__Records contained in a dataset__
......
(* ===== verification/EtsValue.v ===== *)
(** * Values of the interface for ArkTS

    Models [taihe_common_utils.cpp] and [ani_common_utils.cpp] of
    [frameworks/ets/taihe/common]: the unions that the interface description
    declares, their conversions from and to values of the store, and the objects
    that are made for all entries.  The runtime is a class. *)

From S2P Require Import Prelude Errno Value Utils ConcurrentMap Env FileLock Store DbAdapter Base Impl Handle NdkMem JsValue Js.

(** ** The unions *)

(** [preferences/idl/ohos.data.preferences.taihe:21-26] ArrayValueType *)
Inductive ArrayValueType :=
  | AtLong (v : Z)
  | AtDouble (bits : Z)
  | AtString (v : string)
  | AtBoolean (v : bool).

(** The accessors of a union, which the interface generates: what they give for
    another alternative is theirs. *)
Class Taihe := {
  get_longType_ref : ArrayValueType -> outcome Z;
  get_doubleType_ref : ArrayValueType -> outcome Z;
  get_stringType_ref : ArrayValueType -> outcome string;
  get_booleanType_ref : ArrayValueType -> outcome bool
}.

Class TaiheLaws `{Taihe} := {
  get_long z : get_longType_ref (AtLong z) = Done z;
  get_double z : get_doubleType_ref (AtDouble z) = Done z;
  get_string s : get_stringType_ref (AtString s) = Done s;
  get_boolean b : get_booleanType_ref (AtBoolean b) = Done b
}.

(** The argument of a constructor. *)
Inductive AniArg := ArgLong (z : Z) | ArgDouble (bits : Z) | ArgBool (b : bool) | ArgSize (z : Z).

(** The runtime.  A call that fails gives [None]; a call that changes an object
    that was just made gives the object as it is then. *)
Class Ani := {
  ani_object : Type;
  ani_class : Type;
  ani_method : Type;
  ani_function : Type;
  ani_namespace : Type;
  FindClass : string -> option ani_class;
  Class_FindMethod : ani_class -> string -> option string -> option ani_method;
  Class_FindStaticMethod : ani_class -> string -> string -> option ani_method;
  FindNamespace : string -> option ani_namespace;
  Namespace_FindFunction : ani_namespace -> string -> option ani_function;
  Object_New : ani_class -> ani_method -> option AniArg -> option ani_object;
  Object_GetFieldByName_Ref : ani_object -> string -> option ani_object;
  Object_CallMethodByName_Void : ani_object -> string -> string -> Z -> option ani_object -> option ani_object;
  Object_CallMethod_Void : ani_object -> ani_method -> option ani_object -> ani_object -> option ani_object;
  Class_CallStaticMethod_Ref : ani_class -> ani_method -> option ani_object -> option ani_object;
  Function_Call_Ref : ani_function -> list Z -> option ani_object;        (** of a buffer of bytes *)
  String_NewUTF8 : string -> option ani_object;
  String_GetUTF8Size : ani_object -> option Z;
  String_GetUTF8 : ani_object -> Z -> option string;
  CreateArrayBuffer : Z -> bool;
  ArrayBuffer_GetInfo : ani_object -> option Z;                            (** the size of the buffer *)
  with_bytes : ani_object -> list Z -> ani_object;                         (** the array whose buffer was filled *)
  Reference_StrictEquals : ani_object -> ani_object -> bool;               (** [true] when it succeeds and they are equal *)
  GlobalReference_Create : ani_object -> bool;
  GlobalReference_Delete : ani_object -> bool
}.

(** The opaque of an object is its handle, which may be null.

    [preferences/idl/ohos.data.preferences.taihe:31-40] ValueType *)
Inductive ValueType `{Ani} :=
  | EtLong (v : Z)
  | EtDouble (bits : Z)
  | EtString (v : string)
  | EtBoolean (v : bool)
  | EtArray (l : list ArrayValueType)
  | EtUint8Array (l : list Z)
  | EtBigint (words : list Z)
  | EtObject (o : option ani_object).

Section EtsValue.
Context `{Taihe} `{Ani} `{Securec}.

(** ** From the interface *)

(** [taihe_common_utils.cpp:52-62] ConvertToArrayWithType *)
Definition ConvertToArrayWithType {T} (mk : list T -> PreferencesValue) (getter : ArrayValueType -> outcome T) (l : list ArrayValueType) : outcome PreferencesValue :=
  result ← mapM getter l; Done (mk result).

(** The type of the first element decides.

    [taihe_common_utils.cpp:64-88] ConvertToArray *)
Definition ConvertToArray (ref : list ArrayValueType) : outcome PreferencesValue :=
  match ref with
  | [] => Done (VDoubleArray [])
  | AtLong _ :: _ => ConvertToArrayWithType VInt64Array get_longType_ref ref
  | AtDouble _ :: _ => ConvertToArrayWithType VDoubleArray get_doubleType_ref ref
  | AtString _ :: _ => ConvertToArrayWithType VStringArray get_stringType_ref ref
  | AtBoolean _ :: _ => ConvertToArrayWithType VBoolArray get_booleanType_ref ref
  end.

(** The last word; there is none in an empty array.

    [taihe_common_utils.cpp:96-99] GetBigintSign *)
Definition GetBigintSign (bigintArray : list Z) : outcome Z :=
  match last bigintArray with
  | None => Undef
  | Some w => Done (if Z.shiftr w 63 =? 0 then 1 else 0)
  end.

(** [taihe_common_utils.cpp:101-107] ConvertToBigint *)
Definition ConvertToBigint (words : list Z) : outcome PreferencesValue :=
  sign ← GetBigintSign words; Done (VBigInt (mkBigInt words sign)).

(** [ani_common_utils.cpp:497-518] AniStringToStdStr *)
Definition AniStringToStdStr (env : bool) (aniStr : ani_object) : string :=
  if negb env then "" else
  match String_GetUTF8Size aniStr with
  | None => ""
  | Some strSize => if strSize =? 0 then "" else default "" (String_GetUTF8 aniStr (strSize + 1))
  end.

(** The text of an object, or nothing.

    [ani_common_utils.cpp:520-548] AniObjectToPreferencesValue *)
Definition AniObjectToPreferencesValue (env : bool) (object : option ani_object) : PreferencesValue :=
  if negb env then PreferencesValue_default else
  match FindClass "std.core.JSON" with
  | None => PreferencesValue_default
  | Some cls =>
      match Class_FindStaticMethod cls "stringify" "Y:C{std.core.String}" with
      | None => PreferencesValue_default
      | Some stringify =>
          match Class_CallStaticMethod_Ref cls stringify object with
          | None => PreferencesValue_default
          | Some result => VObject (mkObject (AniStringToStdStr env result))
          end
      end
  end.

(** [taihe_common_utils.cpp:115-134] ConvertToPreferencesValue *)
Definition ConvertToPreferencesValue (env : bool) (valueType : ValueType) : outcome PreferencesValue :=
  match valueType with
  | EtLong v => Done (VLong v)
  | EtDouble v => Done (VDouble v)
  | EtString v => Done (VString v)
  | EtBoolean v => Done (VBool v)
  | EtArray ref => ConvertToArray ref
  | EtUint8Array ref => Done (VUint8Array ref)
  | EtBigint ref => ConvertToBigint ref
  | EtObject ref => Done (AniObjectToPreferencesValue env ref)
  end.

(** ** To the interface *)

(** [ani_common_utils.cpp:42-55] StdStringToANIString *)
Definition StdStringToANIString (env : bool) (str : string) : option ani_object :=
  if negb env then None else String_NewUTF8 str.

(** The text, not an object.

    [ani_common_utils.cpp:399-403] ObjectToANIObject *)
Definition ObjectToANIObject (env : bool) (obj : Value.Object) : option ani_object := StdStringToANIString env (valueStr obj).

(** A value that is not an object throws.  The error that is set is the second
    part.

    [taihe_common_utils.cpp:211-218] ConvertFromObject *)
Definition ConvertFromObject (env : bool) (value : PreferencesValue) : outcome (ValueType * option JSError) :=
  match as_object value with
  | None => Prelude.Thrown
  | Some o =>
      match ObjectToANIObject env o with
      | None => Done (EtObject None, Some (InnerError "Failed to convert object."))
      | Some obj => Done (EtObject (Some obj), None)
      end
  end.

(** [taihe_common_utils.cpp:226-262] ConvertToValueType *)
Definition ConvertToValueType (env : bool) (value : PreferencesValue) : outcome (ValueType * option JSError) :=
  match value with
  | VLong v => Done (EtLong v, None)
  | VFloat v => Done (EtDouble (float_to_double v), None)
  | VDouble v => Done (EtDouble v, None)
  | VBool v => Done (EtBoolean v, None)
  | VString v => Done (EtString v, None)
  | VStringArray l => Done (EtArray (map AtString l), None)
  | VBoolArray l => Done (EtArray (map AtBoolean l), None)
  | VInt64Array l => Done (EtArray (map AtLong l), None)
  | VDoubleArray l => Done (EtArray (map AtDouble l), None)
  | VUint8Array l => Done (EtUint8Array l, None)
  | VBigInt b => Done (EtBigint (words_ b), None)
  | _ => ConvertFromObject env value
  end.

Fixpoint convert_records (env : bool) (records : list (string * PreferencesValue)) (result : gmap string ValueType) (errors : list JSError) :
    outcome (gmap string ValueType * list JSError) :=
  match records with
  | [] => Done (result, errors)
  | (key, value) :: records =>
      '(v, e) ← ConvertToValueType env value;
      convert_records env records (<[key := v]> result) (errors ++ option_list e)
  end.

(** The records in the order of their keys, with the errors that are set.

    [taihe_common_utils.cpp:264-272] ConvertMapToTaiheMap *)
Definition ConvertMapToTaiheMap (env : bool) (records : gmap string PreferencesValue) : outcome (gmap string ValueType * list JSError) :=
  convert_records env (in_order records) ∅ [].

(** ** Objects of the runtime *)

(** An object of a class that is found, by a constructor that is found. *)
Definition new_object (env : bool) (name sig : string) (arg : option AniArg) : option ani_object :=
  if negb env then None else
  cls ← FindClass name;
  ctor ← Class_FindMethod cls "<ctor>" (Some sig);
  Object_New cls ctor arg.

(** [ani_common_utils.cpp:57-83] Int64ToObject *)
Definition Int64ToObject (env : bool) (value : Z) : option ani_object := new_object env "std.core.Long" "l:" (Some (ArgLong value)).

(** [ani_common_utils.cpp:85-111] DoubleToObject *)
Definition DoubleToObject (env : bool) (value : Z) : option ani_object := new_object env "std.core.Double" "d:" (Some (ArgDouble value)).

(** [ani_common_utils.cpp:113-116] LongToObject *)
Definition LongToObject (env : bool) (value : Z) : option ani_object := Int64ToObject env value.

(** [ani_common_utils.cpp:118-121] FloatToObject *)
Definition FloatToObject (env : bool) (value : Z) : option ani_object := DoubleToObject env (float_to_double value).

(** [ani_common_utils.cpp:123-150] BoolToObject *)
Definition BoolToObject (env : bool) (value : bool) : option ani_object := new_object env "std.core.Boolean" "z:" (Some (ArgBool value)).

(** [ani_common_utils.cpp:152-156] StringToObject *)
Definition StringToObject (env : bool) (value : string) : option ani_object := StdStringToANIString env value.

(** [ani_common_utils.cpp:158-197] BigIntToObject *)
Definition BigIntToObject (env : bool) (value : BigInt) : option ani_object :=
  if negb env then None else
  aniNamespace ← FindNamespace "@ohos.data.preferences.preferences";
  castFunc ← Namespace_FindFunction aniNamespace "fromArrayBufferToBigInt";
  let bufferLength := Z.of_nat (length (words_ value)) * 8 in
  if negb (CreateArrayBuffer bufferLength) then None else
  if negb (memcpy_s bufferLength bufferLength) then None else
  Function_Call_Ref castFunc (concat (map (le_encode 8) (words_ value))).

(** [ani_common_utils.cpp:199-243] Uint8ArrayToObject *)
Definition Uint8ArrayToObject (env : bool) (values : list Z) : option ani_object :=
  let valueSize := Z.of_nat (length values) in
  aniObject ← new_object env "escompat.Uint8Array" "i:" (Some (ArgSize valueSize));
  buffer ← Object_GetFieldByName_Ref aniObject "buffer";
  bufLength ← ArrayBuffer_GetInfo buffer;
  if negb (memcpy_s bufLength valueSize) then None else Some (with_bytes aniObject values).

(** Set the elements one after the other.  When a call fails the array is given
    up, or, with [lenient], handed out as it is. *)
Fixpoint set_elements (lenient : bool) (index : Z) (arrayObj : ani_object) (l : list (option ani_object)) : option ani_object :=
  match l with
  | [] => Some arrayObj
  | v :: l =>
      match Object_CallMethodByName_Void arrayObj "$_set" "iY:" index v with
      | None => if lenient then Some arrayObj else None
      | Some arrayObj => set_elements lenient (index + 1) arrayObj l
      end
  end.

Definition new_array {A} (env : bool) (values : list A) : option ani_object :=
  new_object env "std.core.Array" "i:" (Some (ArgSize (Z.of_nat (length values)))).

(** A text that cannot be made ends the loop. *)
Fixpoint set_strings (index : Z) (arrayObj : ani_object) (l : list string) : option ani_object :=
  match l with
  | [] => Some arrayObj
  | value :: l =>
      ani_str ← String_NewUTF8 value;
      arrayObj ← Object_CallMethodByName_Void arrayObj "$_set" "iY:" index (Some ani_str);
      set_strings (index + 1) arrayObj l
  end.

(** [ani_common_utils.cpp:245-285] StringArrayToObject *)
Definition StringArrayToObject (env : bool) (values : list string) : option ani_object :=
  arrayObj ← new_array env values; set_strings 0 arrayObj values.

(** [ani_common_utils.cpp:287-323] BoolArrayToObject *)
Definition BoolArrayToObject (env : bool) (values : list bool) : option ani_object :=
  arrayObj ← new_array env values; set_elements false 0 arrayObj (map (BoolToObject env) values).

(** [ani_common_utils.cpp:325-360] Int64ArrayToObject *)
Definition Int64ArrayToObject (env : bool) (values : list Z) : option ani_object :=
  arrayObj ← new_array env values; set_elements true 0 arrayObj (map (Int64ToObject env) values).

(** [ani_common_utils.cpp:362-397] DoubleArrayToObject *)
Definition DoubleArrayToObject (env : bool) (values : list Z) : option ani_object :=
  arrayObj ← new_array env values; set_elements true 0 arrayObj (map (DoubleToObject env) values).

(** [ani_common_utils.cpp:405-448] PreferencesValueToObject *)
Definition PreferencesValueToObject (env : bool) (res : PreferencesValue) : option ani_object :=
  if negb env then None else
  match res with
  | VString v => StringToObject env v
  | VBool v => BoolToObject env v
  | VLong v => LongToObject env v
  | VFloat v => FloatToObject env v
  | VDouble v => DoubleToObject env v
  | VUint8Array l => Uint8ArrayToObject env l
  | VStringArray l => StringArrayToObject env l
  | VBoolArray l => BoolArrayToObject env l
  | VInt64Array l => Int64ArrayToObject env l
  | VDoubleArray l => DoubleArrayToObject env l
  | VBigInt b => BigIntToObject env b
  | VObject o => ObjectToANIObject env o
  | _ => None
  end.

(** A key that cannot be made is a null key. *)
Fixpoint set_entries (env : bool) (setter : ani_method) (aniObject : ani_object) (values : list (string * PreferencesValue)) : option ani_object :=
  match values with
  | [] => Some aniObject
  | (key, value) :: values =>
      aniObjVal ← PreferencesValueToObject env value;
      aniObject ← Object_CallMethod_Void aniObject setter (StdStringToANIString env key) aniObjVal;
      set_entries env setter aniObject values
  end.

(** The entries in the order in which they are given.

    [ani_common_utils.cpp:450-495] PreferencesMapToObject *)
Definition PreferencesMapToObject (env : bool) (values : list (string * PreferencesValue)) : option ani_object :=
  if negb env then None else
  cls ← FindClass "std.core.Record";
  aniCtor ← Class_FindMethod cls "<ctor>" (Some ":");
  aniObject ← Object_New cls aniCtor None;
  setter ← Class_FindMethod cls "$_set" None;
  set_entries env setter aniObject values.
End EtsValue.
......
__Problem description__
Lines that include the word "EtObject" — how many are there in the data? Answer with the number alone.

__Exercise response__
4